In an interview with The Associated Press on Thursday, Commissioner James Redeker said the CTfastrak project is among the state’s biggest, but officials are not deterred.
“After more than a decade of questioning whether (CTfastrak) is real or not there’s no doubt about the fact that it’s real and that we are 1,000 percent behind delivering a project on schedule and on budget if not ahead of time and under budget if we can at all possibly do that,” he said.
Redeker, interviewed in his office at the Department of Transportation in Newington, said the state also will increase marketing.
The owner of restaurant in the path of construction in Hartford worries that the project will put him out of business. Donald Mancini, owner of Red Rock Tavern, said he attended a public hearing on Thursday to criticize plans to close the street where his restaurant is located.
He said he’d lose 30 percent to 50 percent of his business and would have to lay off workers. The bus-only route also would cut through the area, splitting it into two.
“We’re not against the busway, but you’re just putting another divider between two neighborhoods,” he said.
Redeker acknowledged opposition and said the state will try to accommodate businesses that are affected by construction by installing pedestrian crossings or making traffic improvements.
“We never previously looked at a solution for an overpass or underpass or anything else because no one asked,” he said. “Now that they’re asking, we’re responding and want to do that in an aggressive way.”
State Sen. Joe Markley, a long-time critic of the project who has denounced what he says is its excessive $567 million price tag, compared the busway with urban renewal in the 1960s that damaged neighborhoods in many U.S. cities.
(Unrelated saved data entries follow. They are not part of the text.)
Lemma strstr_loop_spec n : forall s t,
  (n + length t <= S (length s))%nat -> n <> 0%nat ->
  match strstr_loop s t (length t) n with
  | Some i => exists k, i = Z.of_nat k /\ (k < n)%nat /\ occurs t s k /\
      forall j, (j < k)%nat -> ~ occurs t s j
  | None => forall j, (j < n)%nat -> ~ occurs t s j
  end.
Proof.
  induction n as [|n IH]; intros s t Hl Hn; [done|]. simpl.
  assert (memcmp s t (length t) = 0 <-> occurs t s 0) as Hm.
  { rewrite memcmp_0 by lia. unfold occurs. by rewrite drop_0, (take_ge t) by lia. }
  case_if.
  - exists 0%nat. split_and!; [done|lia|by apply Hm|lia].
  - assert (forall j, occurs t (tail s) j <-> occurs t s (S j)) as Ho
      by (intros j; unfold occurs; by destruct s; [destruct j|]).
    destruct n as [|n].
    + simpl. intros [|j] Hj; [|lia]. by rewrite <- Hm.
    + specialize (IH (tail s) t ltac:(destruct s; simpl in *; lia) ltac:(done)).
      destruct (strstr_loop (tail s) t (length t) (S n)) as [i|]; simpl.
      * destruct IH as (k & -> & Hk & Hoc & Hmin). exists (S k).
        split_and!; [lia|lia|by apply Ho|]. intros [|j] Hj; [by rewrite <- Hm|].
        rewrite <- Ho. apply Hmin. lia.
      * intros [|j] Hj; [by rewrite <- Hm|]. rewrite <- Ho. apply IH. lia.
Qed.

Lemma strstr_spec s t :
  cstring s -> cstring t -> t <> [] ->
  match strstr s t with
  | Some i => exists k, i = Z.of_nat k /\ occurs t s k /\ forall j, (j < k)%nat -> ~ occurs t s j
  | None => forall j, ~ occurs t s j
  end.
Proof.
  intros Hs Ht Hne. unfold strstr. rewrite !strlen_cstring, !Nat2Z.id by done.
  destruct (Nat.eqb_spec (length t) 0) as [H0|H0]; [by destruct t|].
  assert (forall j, (length s < j + length t)%nat -> ~ occurs t s j) as Hfar.
  { intros j Hj Ho. apply (f_equal length) in Ho. rewrite length_take, length_drop in Ho. lia. }
  destruct (decide (length t <= length s)%nat) as [Hle|Hgt].
  - pose proof (strstr_loop_spec (S (length s) - length t) s t ltac:(lia) ltac:(lia)) as H.
    destruct (strstr_loop _ _ _ _) as [i|]; [naive_solver|]. intros j.
    destruct (decide (j < S (length s) - length t)%nat); [by apply H|apply Hfar; lia].
  - replace (S (length s) - length t)%nat with 0%nat by lia. intros j. apply Hfar. lia.
Qed.

(** *** Writing strings *)

Lemma blit_cons mem d b bs :
  (d + S (length bs) <= length mem)%nat ->
  blit (<[d:=b]> mem) (d + 1) bs = blit mem d (b :: bs).
Proof.
  intros Hd. apply list_eq. intros i.
  rewrite !lookup_blit by (rewrite ?length_insert; simpl; lia). simpl.
  rewrite list_lookup_insert. repeat case_decide; try lia; try done.
  - replace (i - d)%nat with (S (i - (d + 1))) by lia. done.
  - by replace (i - d)%nat with 0%nat by lia.
Qed.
“I think the opposition is taking on a life of its own,” he said. “As it begins, people realize it’s not just a waste of money. They see what’s going on and they’re upset about it.”
The 9.4-mile CTfastrak is a bus-only roadway built over an abandoned rail line. Construction began in May and the line is expected to open in 2014.
Officials say it will feature the speed of rail travel combined with the flexibility and direct service of a bus. The line will connect the University of Connecticut Medical Center, Westfarms Mall, Central Connecticut State University and the Hartford and New Britain downtown districts.
Gov. Dannel P. Malloy and other elected officials are backing the project as a way to create construction jobs, boost economic development in central Connecticut and promote cleaner transportation.
Connecticut is spending $112 million as its share of the total, with the rest coming from federal funds. Critics say the project is too costly and will fall short of ridership projections.
State transportation officials are looking beyond construction at how to market the corridor once it opens in two years, Redeker said.
“The DOT’s changing from ‘how do we get money and justify a project to get the money?’ to ‘OK, it’s building time and besides building we’ve got to get ready to have a market ready to ride,'” he said.
Redeker said that unlike highways and bridges, the bus-only corridor is more complicated to build, involving construction on a railroad right of way and requiring new waiting stations and other components.
“This is a whole new project for the DOT,” he said. “We’re going to be aggressive in making this successful.”